No era justo que echaran a Jeremías en un hoyo. No fue justo que los hermanos de José le vendieran como esclavo. No fue justo que Esteban fuera apedreado o que Nerón echara a los cristianos a los leones. Muchas cosas horrendas e injustas suceden a cristianos piadosos y rectos (vea Heb. l 1). Pero, ¿de dónde sacamos la idea de que debemos esperar que todo sea justo? Este mundo no es amigo de la Gracia de Dios en ningún sentido. Lea Mateo 10:16-24, y luego pregunte si puede, el por qué nada es justo. Sí, seremos apresurados, pero nunca probados por encima de nuestra capacidad de resistir. Si Dios escoge que seamos echados a los hornos, soportaremos como buenos soldados y mostraremos el poder de su Gracia. Hermano, ¡oremos que nos dé la Gracia necesaria para creer y decir "recibiremos bien de las manos de Dios y no también el mal?" Entender estos seis principios de la Palabra de Dios y aplicarlos a nosotros mismos nos ayudará grandemente para orar así.
Uno de mis himnos favoritos contiene la verdad de lo que le he tratado de decir. Es titulado
TODO LO QUE MI DIOS ORDENA ES JUSTO:
Todo lo que mi Dios ordena es justo.
Su santa voluntad permanece; Seré tranquilo al contemplar su obra,
Y seguirle donde me guíe; El es mi Dios, aunque oscuro sea mi camino,
El me sostiene para que no caiga:
Por eso a él confío todo.
Todo lo que mi Dios ordena es justo
El nunca me decepcionará; Me guía en el sendero correcto;
Sé que no me abandonará: Recibo contento lo que él me mandó;
Su mano puede borrar mis penas, Y con paciencia espero su día.
Todo lo que mi Dios ordena es justo:
Aunque la copa que ahora tomo, Sepa amarga a mi corazón débil,
La tomo sin miedo: Mi Dios es fiel; cada mañana nueva
Dulce solaz llena mi corazón, Y las penas y el dolor se marchan.

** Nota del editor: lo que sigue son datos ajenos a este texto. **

(* ===== verification/TcpReceiver.v ===== *)
(** * TCP reassembly (executor/src/scalar.rs, [tcp_receive_range])

    The receiver's out-of-order ranges: one arriving range is merged into the
    sorted list, then the contiguous prefix is absorbed into the cumulative
    acknowledgment point. *)

From S2P Require Import Prelude OrdMap Event Tcp Image.

Lemma range_inj (a b : TcpReceiveRange) :
  (rr_start a, rr_end a) = (rr_start b, rr_end b) -> a = b.
Proof. destruct a, b. by intros [= -> ->]. Qed.

(** [sort_unstable_by_key(|range| (range.start, range.end))]: the key determines
    the range, so every sort by it gives the same list. *)
#[export] Instance range_ord : OrdKey TcpReceiveRange :=
  ord_by (fun r => (rr_start r, rr_end r)) range_inj.

(** One iteration of the merging loop; [merged.last_mut()] is the last element. *)
Definition merge_step (merged : list TcpReceiveRange) (range : TcpReceiveRange)
  : list TcpReceiveRange :=
  match last merged with
  | Some l =>
      if rr_start range <=? rr_end l
      then removelast merged ++ [mkRange (rr_start l) (Z.max (rr_end l) (rr_end range))]
      else merged ++ [range]
  | None => merged ++ [range]
  end.

(** One iteration of the absorbing loop. *)
Definition absorb_step (s : Z * list TcpReceiveRange) (range : TcpReceiveRange)
  : Z * list TcpReceiveRange :=
  let '(next, keep) := s in
  if rr_start range <=? next then (Z.max next (rr_end range), keep)
  else (next, keep ++ [range]).

Definition tcp_receive_range (receiver : TcpReceiverState) (start end_ : Z)
  : TcpReceiverState :=
  if (end_ <=? start) || (end_ <=? tr_next_expected_sequence receiver) then receiver
  else
    let out_of_order := tr_out_of_order receiver ++ [mkRange start end_] in
    let out_of_order := merge_sort kle out_of_order in
    let merged := foldl merge_step [] out_of_order in
    let '(next, keep) :=
      foldl absorb_step (tr_next_expected_sequence receiver, []) merged in
    receiver <| tr_next_expected_sequence := next |> <| tr_out_of_order := keep |>.

(** ** The set of received bytes *)

Definition covers (l : list TcpReceiveRange) (x : Z) : Prop :=
  exists r, r ∈ l /\ rr_start r <= x < rr_end r.

(** Byte [x] of the stream has been received. *)
Definition received (r : TcpReceiverState) (x : Z) : Prop :=
  x < tr_next_expected_sequence r \/ covers (tr_out_of_order r) x.

(** Nonempty ranges with a gap between any two. *)
Definition separated (l : list TcpReceiveRange) : Prop :=
  Forall (fun r => rr_start r < rr_end r) l
  /\ StronglySorted (fun a b => rr_end a < rr_start b) l.

Record receiver_wf (r : TcpReceiverState) : Prop := {
  rw_separated : separated (tr_out_of_order r);
  rw_beyond : Forall (fun x => tr_next_expected_sequence r < rr_start x) (tr_out_of_order r);
}.

Lemma covers_nil x : covers [] x <-> False.
Proof. unfold covers. set_solver. Qed.

Lemma covers_cons r l x :
  covers (r :: l) x <-> rr_start r <= x < rr_end r \/ covers l x.
Proof. unfold covers. set_solver. Qed.

Lemma covers_app l1 l2 x : covers (l1 ++ l2) x <-> covers l1 x \/ covers l2 x.
Proof. unfold covers. set_solver. Qed.

Lemma covers_perm l1 l2 x : l1 ≡ₚ l2 -> covers l1 x <-> covers l2 x.
Proof. unfold covers. intros H. by setoid_rewrite H. Qed.

Lemma separated_cons r l :
  separated (r :: l) <-> rr_start r < rr_end r
    /\ Forall (fun b => rr_end r < rr_start b) l /\ separated l.
Proof.
  unfold separated. rewrite Forall_cons. split.
  - intros [[? ?] [? ?]%StronglySorted_inv]. done.
  - intros (? & ? & ? & ?). split; [done|by constructor].
Qed.

(** The merging loop after its first range, as a recursion on the rest. *)
Fixpoint merge_from (l : TcpReceiveRange) (rest : list TcpReceiveRange)
  : list TcpReceiveRange :=
  match rest with
  | [] => [l]
  | r :: rest =>
      if rr_start r <=? rr_end l
      then merge_from (mkRange (rr_start l) (Z.max (rr_end l) (rr_end r))) rest
      else l :: merge_from r rest
  end.

Lemma foldl_merge_from rest : forall acc l,
  foldl merge_step (acc ++ [l]) rest = acc ++ merge_from l rest.
Proof.
  induction rest as [|r rest IH]; intros acc l; [done|].
  cbn [foldl merge_from]. unfold merge_step at 2. rewrite last_snoc.
  destruct (rr_start r <=? rr_end l).
  - rewrite removelast_last. apply IH.
  - rewrite IH, <- app_assoc. done.
Qed.

Lemma kle_starts (a b : TcpReceiveRange) : kle a b -> rr_start a <= rr_start b.
Proof.
  unfold kle. simpl. unfold lex_compare. simpl.
  destruct (Z.compare_spec (rr_start a) (rr_start b)); [lia|lia|done].
Qed.

Definition starts_le (a b : TcpReceiveRange) : Prop := rr_start a <= rr_start b.

Lemma merge_from_spec rest : forall l,
  Forall (fun r => rr_start r < rr_end r) (l :: rest) ->
  StronglySorted starts_le (l :: rest) ->
  separated (merge_from l rest)
  /\ Forall (starts_le l) (merge_from l rest)
  /\ (forall x, covers (merge_from l rest) x <-> covers (l :: rest) x).
Proof.
  induction rest as [|r rest IH]; intros l Hf Hs; apply Forall_cons in Hf as [Hl Hf];
    cbn [merge_from].
  - rewrite separated_cons. unfold separated, starts_le.
    repeat (split || constructor || apply Hl); tauto || lia.
  - apply Forall_cons in Hf as [Hr Hf]. apply StronglySorted_inv in Hs as [Hs Hall].
    apply Forall_cons in Hall as [Hlr Hall]. unfold starts_le in Hlr.
    destruct (Z.leb_spec (rr_start r) (rr_end l)) as [Hm|Hm].
    + set (m := mkRange (rr_start l) (Z.max (rr_end l) (rr_end r))).
      apply StronglySorted_inv in Hs as [Hs _].
      destruct (IH m) as (H1 & H2 & H3); [constructor; [simpl; lia|done]|by constructor|].
      split_and!; [done|done|]. intros x. rewrite H3, !covers_cons.
      assert (rr_start m <= x < rr_end m
              <-> rr_start l <= x < rr_end l \/ rr_start r <= x < rr_end r) by (simpl; lia).
      tauto.
    + destruct (IH r) as (H1 & H2 & H3); [by constructor|done|].
      assert (H2' : Forall (fun b => rr_end l < rr_start b) (merge_from r rest)).
      { eapply Forall_impl; [exact H2|]. unfold starts_le. simpl. lia. }
      rewrite separated_cons. split_and!; [done|done|done| |].
      * constructor; [unfold starts_le; lia|]. eapply Forall_impl; [exact H2'|].
        unfold starts_le. simpl. lia.
      * intros x. rewrite covers_cons, H3, (covers_cons l). done.
Qed.

(** Ranges beyond the acknowledgment point are all kept. *)
Lemma absorb_beyond l : forall next keep,
  Forall (fun r => next < rr_start r) l ->
  foldl absorb_step (next, keep) l = (next, keep ++ l).
Proof.
  induction l as [|r l IH]; intros next keep Hl; cbn [foldl]; [by rewrite app_nil_r|].
  apply Forall_cons in Hl as [Hr Hl]. unfold absorb_step at 2.
  destruct (Z.leb_spec (rr_start r) next); [lia|]. rewrite IH by done. by rewrite <- app_assoc.
Qed.

Lemma absorb_spec l : forall next, separated l ->
  let '(next', keep) := foldl absorb_step (next, []) l in
  separated keep /\ Forall (fun r => next' < rr_start r) keep
  /\ next <= next'
  /\ forall x, x < next' \/ covers keep x <-> x < next \/ covers l x.
Proof.
  induction l as [|r l IH]; intros next Hsep; cbn [foldl].
  - split_and!; [done|constructor|lia|done].
  - pose proof Hsep as (Hr & Hb & Hl)%separated_cons. unfold absorb_step at 2.
    destruct (Z.leb_spec (rr_start r) next) as [Hle|Hgt].
    + specialize (IH (Z.max next (rr_end r)) Hl).
      destruct (foldl absorb_step _ l) as [next' keep]. destruct IH as (H1 & H2 & H3 & H4).
      split_and!; [done|done|lia|]. intros x. rewrite H4, covers_cons.
      assert (x < Z.max next (rr_end r) <-> x < next \/ rr_start r <= x < rr_end r) by lia.
      tauto.
    + rewrite absorb_beyond.
      * split_and!; [done|constructor; [done|]|lia|done].
        eapply Forall_impl; [exact Hb|]. simpl. lia.
      * eapply Forall_impl; [exact Hb|]. simpl. lia.
Qed.

(** The merging loop over the sorted list. *)
Lemma merge_spec l :
  Forall (fun r => rr_start r < rr_end r) l ->
  let merged := foldl merge_step [] (merge_sort kle l) in
  separated merged /\ forall x, covers merged x <-> covers l x.
Proof.
  intros Hf merged. pose proof (merge_sort_Permutation kle l) as Hp.
  assert (Hs : StronglySorted starts_le (merge_sort kle l)).
  { eapply StronglySorted_mono; [exact kle_starts|]. apply (StronglySorted_merge_sort _ _). }
  rewrite <- Hp in Hf. pose proof (fun x => covers_perm _ _ x Hp) as Hc. subst merged.
  destruct (merge_sort kle l) as [|r rest]; [split; [split; constructor|done]|].
  cbn [foldl]. change (merge_step [] r) with ([] ++ [r]).
  rewrite (foldl_merge_from rest [] r). simpl.
  destruct (merge_from_spec rest r Hf Hs) as (? & _ & H). split; [done|]. intros x. by rewrite H, Hc.
Qed.

(** C36. Reassembly is exact: one arriving range adds exactly its bytes to the set
    of received bytes, the stored ranges stay sorted, nonempty and separated by
    gaps beyond the acknowledgment point, and so the point acknowledged is the
    first byte not received. *)
Theorem receive_range_exact r start end_ :
  receiver_wf r ->
  let r' := tcp_receive_range r start end_ in
  receiver_wf r'
  /\ tr_next_expected_sequence r <= tr_next_expected_sequence r'
  /\ (forall x, received r' x <-> received r x \/ start <= x < end_)
  /\ (forall x, x < tr_next_expected_sequence r' -> received r' x)
  /\ ~ received r' (tr_next_expected_sequence r').
Proof.
  intros Hr r'.
  assert (Hfirst : forall s, receiver_wf s -> (forall x, x < tr_next_expected_sequence s -> received s x)
                    /\ ~ received s (tr_next_expected_sequence s)).
  { intros s [_ Hb]. split; [by left|]. intros [?|(y & Hy & ?)]; [lia|].
    rewrite Forall_forall in Hb. specialize (Hb y Hy). simpl in Hb. lia. }
  assert (Hmain : receiver_wf r' /\ tr_next_expected_sequence r <= tr_next_expected_sequence r'
            /\ (forall x, received r' x <-> received r x \/ start <= x < end_)).
  2:{ destruct Hmain as (H1 & H2 & H3). split_and!; auto; by apply Hfirst. }
  subst r'. unfold tcp_receive_range. destruct Hr as [[Hne Hss] Hb].
  destruct (_ || _) eqn:E.
  - apply orb_true_iff in E as [?|?]; (split_and!; [by repeat split|lia|]);
      unfold received; intros x;
      (assert (start <= x < end_ -> x < tr_next_expected_sequence r) by lia); tauto.
  - apply orb_false_iff in E as [E1 E2].
    destruct (merge_spec (tr_out_of_order r ++ [mkRange start end_])) as [H1 H2].
    { apply Forall_app. split; [done|]. list_forall. simpl. lia. }
    pose proof (absorb_spec _ (tr_next_expected_sequence r) H1) as H3.
    destruct (foldl absorb_step _ _) as [next keep]. destruct H3 as (H4 & H5 & H6 & H7). simpl.
    split_and!; [by split|done|]. intros x. unfold received at 1. simpl. rewrite H7, H2.
    rewrite covers_app, covers_cons, covers_nil. unfold received. simpl. tauto.
Qed.

Lemma receive_range_exact_witness :
  let r := mkTcpReceiver 0 40 1000 [mkRange 2000 3000; mkRange 5000 6000] in
  tcp_receive_range r 1000 2000 = mkTcpReceiver 0 40 3000 [mkRange 5000 6000]
  /\ ~ received (tcp_receive_range r 1000 2000) 3000.
Proof.
  intros r.
  destruct (receive_range_exact r 1000 2000) as (_ & _ & _ & _ & H).
  - split; [split|]; [list_forall; simpl; lia|repeat constructor; simpl; lia|list_forall; simpl; lia].
  - split; [reflexivity|exact H].
Defined.
(* ===== verification/PacketStore.v ===== *)
(** * The packet store (executor/src/packet_store.rs)

    Packets by payload identity: a short unsorted vector that becomes a slab
    behind an open-addressing index with linear probing and backward-shift
    deletion. Operations return [None] where the Rust code would panic (an
    index out of bounds, an [unreachable!], the [expect] of [insert]) or loop
    for ever; the refinement theorem shows that none of these happens. *)

From S2P Require Import Prelude OrdMap Event.

Definition SMALL_LIMIT : nat := 16.
Definition FIRST_BUCKETS : nat := 64.
Definition EMPTY : Z := u32_max.
Definition NO_SLOT : Z := u32_max.
Definition FIBONACCI : Z := 0x9e3779b97f4a7c15.

Record Bucket := mkBucket { bk_payload : Z; bk_slot : Z }.

Definition EMPTY_BUCKET : Bucket := mkBucket 0 EMPTY.

(** The home bucket of a payload: the top bits of the product. *)
Definition bucket_of (payload shift : Z) : nat :=
  Z.to_nat (Z.shiftr (payload *w FIBONACCI) shift).

(** [64 - buckets.trailing_zeros()] of a power of two. *)
Definition shift_of (buckets : nat) : Z := 64 - Z.log2 (Z.of_nat buckets).

Section index.
Context (shift : Z).

Definition mask (buckets : list Bucket) : nat := length buckets - 1.

(** The probing loop; at most every bucket is read. *)
Fixpoint find_from (fuel : nat) (buckets : list Bucket) (payload : Z) (index : nat)
  : option (option nat) :=
  match fuel with
  | O => None
  | S fuel =>
      bucket ← buckets !! index;
      if bk_slot bucket =? EMPTY then Some None
      else if bk_payload bucket =? payload then Some (Some index)
      else find_from fuel buckets payload (Nat.land (index + 1) (mask buckets))
  end.

Definition find (buckets : list Bucket) (payload : Z) : option (option nat) :=
  find_from (length buckets) buckets payload (bucket_of payload shift).

Fixpoint place_from (fuel : nat) (buckets : list Bucket) (payload slot : Z) (index : nat)
  : option (list Bucket) :=
  match fuel with
  | O => None
  | S fuel =>
      bucket ← buckets !! index;
      if negb (bk_slot bucket =? EMPTY)
      then place_from fuel buckets payload slot (Nat.land (index + 1) (mask buckets))
      else Some (<[index := mkBucket payload slot]> buckets)
  end.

Todo lo que mi Dios ordena es justo: Aquí manifestaré mi convicción;
Aunque la tristeza, necesidad o muerte sea mi suerte, No estoy desamparado;
El cuidado de mi Padre me rodea;
El me sostiene para que no caiga;
Y por eso le confío todo.
Cristiano ¡he aquí su Dios! Esté confiado y tenga esperanza. Si no es usted cristiano, entonces recuerde que este es el Dios contra quien usted se rebela. ¿Cómo puede ser tan insensato y necio para luchar contra un Dios como tal?